(** * scripts/export_lfm2_onnx.py : the ONNX export workflow

    A shallow embedding of the export script.  The script is a linear
    orchestration of third-party calls (transformers, optimum, torch,
    argparse), so the embedding has three layers:

    - the data the script itself manipulates: exceptions and their
      classes, the file tree under which artifacts are written, the
      tokenizer attributes it reads and assigns, the log and stdout;
    - the third-party calls, gathered in the interface [Libs]; every call
      may return or raise, and the two [save_pretrained] calls write files;
    - the script's own functions ([export_lfm2_to_onnx], [verify_export],
      [get_dir_size], [print_usage_instructions], [main] and the module
      body), written in a state-and-exception monad over [world].

    Conventions of the model:
    - an exception carries its class, so that [except Exception] and
      [except ImportError] catch what they catch in Python and nothing
      else;
    - the outcome of a third-party call is a function of its arguments;
      loading calls do not write under the output directory, logging and
      printing do not fail; of the third-party calls only [parse_args]
      writes on stdout (the help text of [--help]);
    - the log is the list of (level, message) pairs handed to the logger,
      stdout the list of printed lines, and the calls made are recorded in
      order in a trace;
    - the float returned by [get_dir_size] is the double nearest to a
      decimal with two places, kept as the number of hundredths of that
      decimal. *)

From Stdlib Require Import String List ZArith Lia Bool DecimalString.
Import ListNotations.
Local Open Scope string_scope.
Local Open Scope list_scope.
Local Open Scope Z_scope.
Set Warnings "-register-all".

(** String concatenation, as in the script's f-strings. *)
Infix "+++" := String.append (right associativity, at level 60).

(* ===================================================================== *)
(** ** Exceptions *)
(* ===================================================================== *)

(** The classes the script's handlers tell apart.  [ExceptionCls] stands
    for any subclass of [Exception] other than the two named ones;
    [KeyboardInterrupt] and [SystemExit] derive from [BaseException] only. *)
Inductive exc_class : Type :=
| ImportError
| OSError
| ExceptionCls
| KeyboardInterrupt
| SystemExit (code : Z).

Record exn : Type := mkExn { exn_class : exc_class; exn_str : string }.

(** [isinstance(e, Exception)], the test of [except Exception]. *)
Definition isinstance_Exception (e : exn) : bool :=
  match exn_class e with
  | ImportError | OSError | ExceptionCls => true
  | KeyboardInterrupt | SystemExit _ => false
  end.

(** [isinstance(e, ImportError)], the test of [except ImportError]. *)
Definition isinstance_ImportError (e : exn) : bool :=
  match exn_class e with
  | ImportError => true
  | _ => false
  end.

(* ===================================================================== *)
(** ** The file tree *)
(* ===================================================================== *)

Definition path := list string.

(** A node carries the [st_size] that [stat()] reports for it.  [Special]
    is anything that is neither a regular file nor a directory (socket,
    fifo, device, dangling link).  The tree the workflow writes holds no
    other symbolic links: [mkdir] creates directories and the two
    [save_pretrained] write regular files.  [get_dir_size] on a tree with
    links is the subject of the module [Links] below, whose functions are
    these ones on a tree without links. *)
Inductive node : Type :=
| File (st_size : N)
| Dir (st_size : N) (entries : list (string * node))
| Special (st_size : N).

Definition node_st_size (n : node) : N :=
  match n with
  | File s | Dir s _ | Special s => s
  end.

Fixpoint assoc (name : string) (es : list (string * node)) : option node :=
  match es with
  | [] => None
  | (k, v) :: es' => if String.eqb k name then Some v else assoc name es'
  end.

Fixpoint lookup (p : path) (n : node) : option node :=
  match p with
  | [] => Some n
  | c :: p' =>
      match n with
      | Dir _ es =>
          match assoc c es with
          | Some n' => lookup p' n'
          | None => None
          end
      | _ => None
      end
  end.

(** Replace or add the entry [name] of a directory listing. *)
Fixpoint put_entry (name : string) (v : node) (es : list (string * node))
  : list (string * node) :=
  match es with
  | [] => [(name, v)]
  | (k, w) :: es' =>
      if String.eqb k name then (k, v) :: es' else (k, w) :: put_entry name v es'
  end.

(** Names are unique inside every directory. *)
Fixpoint names_nodup (names : list string) : bool :=
  match names with
  | [] => true
  | k :: ks => negb (existsb (String.eqb k) ks) && names_nodup ks
  end.

Fixpoint wf_node (n : node) : bool :=
  match n with
  | Dir _ es =>
      names_nodup (map fst es)
      && (fix all (l : list (string * node)) : bool :=
            match l with
            | [] => true
            | (_, c) :: l' => wf_node c && all l'
            end) es
  | _ => true
  end.

(** Relative paths of everything strictly below a node, parents before
    their children: what [rglob('*')] enumerates. *)
Fixpoint descendants (n : node) : list path :=
  match n with
  | Dir _ es =>
      (fix go (l : list (string * node)) : list path :=
         match l with
         | [] => []
         | (name, c) :: l' =>
             ([name] :: map (cons name) (descendants c)) ++ go l'
         end) es
  | _ => []
  end.

(** [path.rglob('*')]: nothing when [path] is missing or not a directory. *)
Definition rglob (p : path) (fs : node) : list path :=
  match lookup p fs with
  | Some n => map (app p) (descendants n)
  | None => []
  end.

(** [file_path.is_file()] *)
Definition is_file (p : path) (fs : node) : bool :=
  match lookup p fs with
  | Some (File _) => true
  | _ => false
  end.

(** [file_path.stat().st_size]; the script only calls it on a path for
    which [is_file] holds, so a missing path is not reached. *)
Definition stat_st_size (p : path) (fs : node) : Z :=
  match lookup p fs with
  | Some n => Z.of_N (node_st_size n)
  | None => 0
  end.

(** Round the rational [num / den] ([den > 0]) to the nearest integer,
    ties to even. *)
Definition round_half_even (num den : Z) : Z :=
  let q := num / den in
  let r := num mod den in
  if 2 * r <? den then q
  else if den <? 2 * r then q + 1
  else if Z.even q then q else q + 1.

(** One iteration of the loop of [get_dir_size]. *)
Definition add_file_size (fs : node) (total_size : Z) (file_path : path) : Z :=
  if is_file file_path fs
  then total_size + stat_st_size file_path fs
  else total_size.

(** The loop of [get_dir_size]: the value of [total_size] at [return]. *)
Definition get_dir_size_total (p : path) (fs : node) : Z :=
  fold_left (add_file_size fs) (rglob p fs) 0.
(** [GetErrno]: the conditional has type [unsigned long] (its third operand
    is), and the function returns [int]. *)
Definition GetErrno (t : tracee_state) : Z :=
  let returnValue := to_int64 (ReadArgumentLong t 0) in
  to_int32 (if returnValue =? 0 then 0
            else to_uint64 (18446744073709551615 - to_uint64 returnValue)).

(** *** ReadArgumentString

    [char argument[PATH_MAX + 1]] is filled from index 0 upwards, so it is
    kept as the bytes stored so far (newest first) with the index
    [currentStringLength]; a store at an index above [PATH_MAX] leaves the
    array and ends the run with [StoreOutOfBounds]. *)

Inductive read_result : Type :=
| ReadDone (argument : list Z)        (* the bytes stored before the final NUL *)
| StoreOutOfBounds (index : Z)
| ReadOutOfFuel.

Inductive word_result : Type :=
| WordOutOfBounds (index : Z)
| WordDone (stored : list Z) (currentStringLength : Z) (finishedReadingArgument : bool).

(** Byte [i] of a long in memory (little endian). *)
Definition byte_of_long (w i : Z) : Z := Z.land (Z.shiftr w (8 * i)) 255.

Definition in_argument (index : Z) : bool :=
  (0 <=? index) && (index <=? Linux.PATH_MAX).

(** The [for] loop over the [sizeof(long)] bytes of one word; [n] bytes are
    left, [i] is the index of the next one. *)
Fixpoint read_word (n : nat) (w i : Z) (nullTerminated : bool) (length : Z)
    (stored : list Z) (currentStringLength : Z) : word_result :=
  match n with
  | O => WordDone stored currentStringLength false
  | S n' =>
      let ch := byte_of_long w i in
      if negb (in_argument currentStringLength) then WordOutOfBounds currentStringLength
      else
        let stored := ch :: stored in
        let currentStringLength := currentStringLength + 1 in
        if (nullTerminated && (ch =? 0))
           || ((length >? 0) && (currentStringLength =? length))
        then WordDone stored currentStringLength true
        else read_word n' w (i + 1) nullTerminated length stored currentStringLength
  end.

(** The [while (true)] loop; the closing [argument[currentStringLength] = 0]
    is a store like the others. *)
Fixpoint read_words (fuel : nat) (t : tracee_state) (addrRegValue : Z)
    (nullTerminated : bool) (length : Z) (stored : list Z)
    (currentStringLength : Z) : read_result :=
  match fuel with
  | O => ReadOutOfFuel
  | S fuel' =>
      let addrMemoryLocation := peektext t addrRegValue in
      if addrMemoryLocation =? -1 then
        if in_argument currentStringLength then ReadDone (rev stored)
        else StoreOutOfBounds currentStringLength
      else
        match read_word 8 addrMemoryLocation 0 nullTerminated length
                        stored currentStringLength with
        | WordOutOfBounds i => StoreOutOfBounds i
        | WordDone stored currentStringLength true =>
            if in_argument currentStringLength then ReadDone (rev stored)
            else StoreOutOfBounds currentStringLength
        | WordDone stored currentStringLength false =>
            read_words fuel' t (to_uint64 (addrRegValue + sizeof_long))
                       nullTerminated length stored currentStringLength
        end
  end.
(* ================================================================== *)
(** ** Numbers that may be [NaN] *)

Module Num.

Definition t : Type := option Z.

Definition sub (a b : t) : t :=
  match a, b with
  | Some x, Some y => Some (x - y)%Z
  | _, _ => None
  end.

(** [Math.floor(a / d)] for a positive constant [d].  The quotient of
    two integers is floored exactly; this is what the double arithmetic
    gives for differences of time values of everyday magnitude. *)
Definition floorDiv (a : t) (d : Z) : t :=
  match a with
  | Some x => Some (x / d)%Z
  | None => None
  end.

(** [a % d]: the remainder has the sign of the dividend. *)
Definition rem (a : t) (d : Z) : t :=
  match a with
  | Some x => Some (Z.rem x d)
  | None => None
  end.

(** [a >= k] and [a < k]: every comparison with [NaN] is false. *)
Definition geq (a : t) (k : Z) : bool :=
  match a with
  | Some x => (k <=? x)%Z
  | None => false
  end.

Definition lt (a : t) (k : Z) : bool :=
  match a with
  | Some x => (x <? k)%Z
  | None => false
  end.

Definition show (a : t) : string :=
  match a with
  | Some x => Str.ofZ x
  | None => "NaN"
  end.

End Num.

(* ================================================================== *)
(** ** src/app/page.tsx and src/app/relatorios/page.tsx *)

(** [a ?? b] *)
Definition orU {A} (a b : option A) : option A :=
  match a with
  | Some x => Some x
  | None => b
  end.

(** [a ?? d] with a default that is always defined. *)
Definition orElse {A} (a : option A) (d : A) : A :=
  match a with
  | Some x => x
  | None => d
  end.

(** [firstInteraction ? ... : ...] and [!l.primeira_interacao]: an
    optional string is truthy when it is present and not empty. *)
Definition present (s : option string) : bool :=
  match s with
  | Some (String _ _) => true
  | _ => false
  end.

(** "Esperando há " *)
Definition esperandoHa : string :=
  "Esperando h" ++ String (ascii_of_nat 225) " ".

(** The part that both copies of [getSLAInfo] share: [diffMinutes],
    [diffHours], [isLate] and the label, whose unit of minutes is
    ["min"] on the dashboard and ["m"] in the reports. *)
Section SLA.
Variable getTime : string -> option Z.   (* [new Date(s).getTime()] *)
Variable nowMs : Z.                      (* [new Date().getTime()] *)

Definition endTimeOf (firstInteraction : option string) : Num.t :=
  match firstInteraction with
  | Some (String c r) => getTime (String c r)
  | _ => Some nowMs
  end.

Definition diffMinutesOf (entry : string) (firstInteraction : option string) : Num.t :=
  let entryTime := getTime entry in
  let endTime := endTimeOf firstInteraction in
  let diffMs := Num.sub endTime entryTime in
  Num.floorDiv diffMs (1000 * 60).

Definition diffHoursOf (entry : string) (firstInteraction : option string) : Num.t :=
  Num.floorDiv (diffMinutesOf entry firstInteraction) 60.

Definition isLateOf (entry : string) (firstInteraction : option string) : bool :=
  Num.geq (diffHoursOf entry firstInteraction) 2.

Definition labelOf (unit : string) (entry : string) (firstInteraction : option string)
  : string :=
  let diffMinutes := diffMinutesOf entry firstInteraction in
  let diffHours := diffHoursOf entry firstInteraction in
  let prefix := if present firstInteraction then "Atendido em " else esperandoHa in
  if Num.lt diffMinutes 60 then prefix ++ Num.show diffMinutes ++ unit
  else prefix ++ Num.show diffHours ++ "h "
         ++ Num.show (Num.rem diffMinutes 60) ++ unit.
End SLA.

Module Dashboard.
Section Page.
Variable number : Type.
Variable numFalsy : number -> bool.
Variable getTime : string -> option Z.

Local Abbreviation value := (Js.value number).

(** [interface Lead] *)
Record Lead : Type := {
  id : All.idval number;
  nome : string;
  telefone : string;
  email : option string;
  status : string;
  time : option string;
  data_entrada : string;
  primeira_interacao : option string;
  origem : option string;
  tem_atendimento : option bool
}.

(** [interface RawLead] *)
Record RawLead : Type := {
  r_id : option (All.idval number);
  r_nome : option string;
  r_name : option string;
  r_telefone : option string;
  r_phone : option string;
  r_celular : option string;
  r_email : option string;
  r_status : option string;
  r_time : option string;
  r_team : option string;
  r_fila : option string;
  r_data_entrada : option string;
  r_created_at : option string;
  r_primeira_interacao : option string;
  r_first_interaction : option string;
  r_origem : option string
}.

(** A property declared [string | undefined], read from a parsed record:
    [Some None] when it is missing or [null] (which [??] treats alike),
    [None] when the record does not inhabit the declared type. *)
Definition optString (l : value) (key : string) : option (option string) :=
  match Js.member l key with
  | None | Some Js.VNull => Some None
  | Some (Js.VStr s) => Some (Some s)
  | _ => None
  end.

Definition optId (l : value) (key : string) : option (option (All.idval number)) :=
  match Js.member l key with
  | None | Some Js.VNull => Some None
  | Some (Js.VStr s) => Some (Some (All.IdStr number s))
  | Some (Js.VNum n) => Some (Some (All.IdNum number n))
  | _ => None
  end.

Definition andThen {A B} (a : option A) (k : A -> option B) : option B :=
  match a with
  | Some x => k x
  | None => None
  end.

*Your assignment*:
Find how many lines in the records contain the string "when", then give the number alone.

*Answer to the exercise*:
4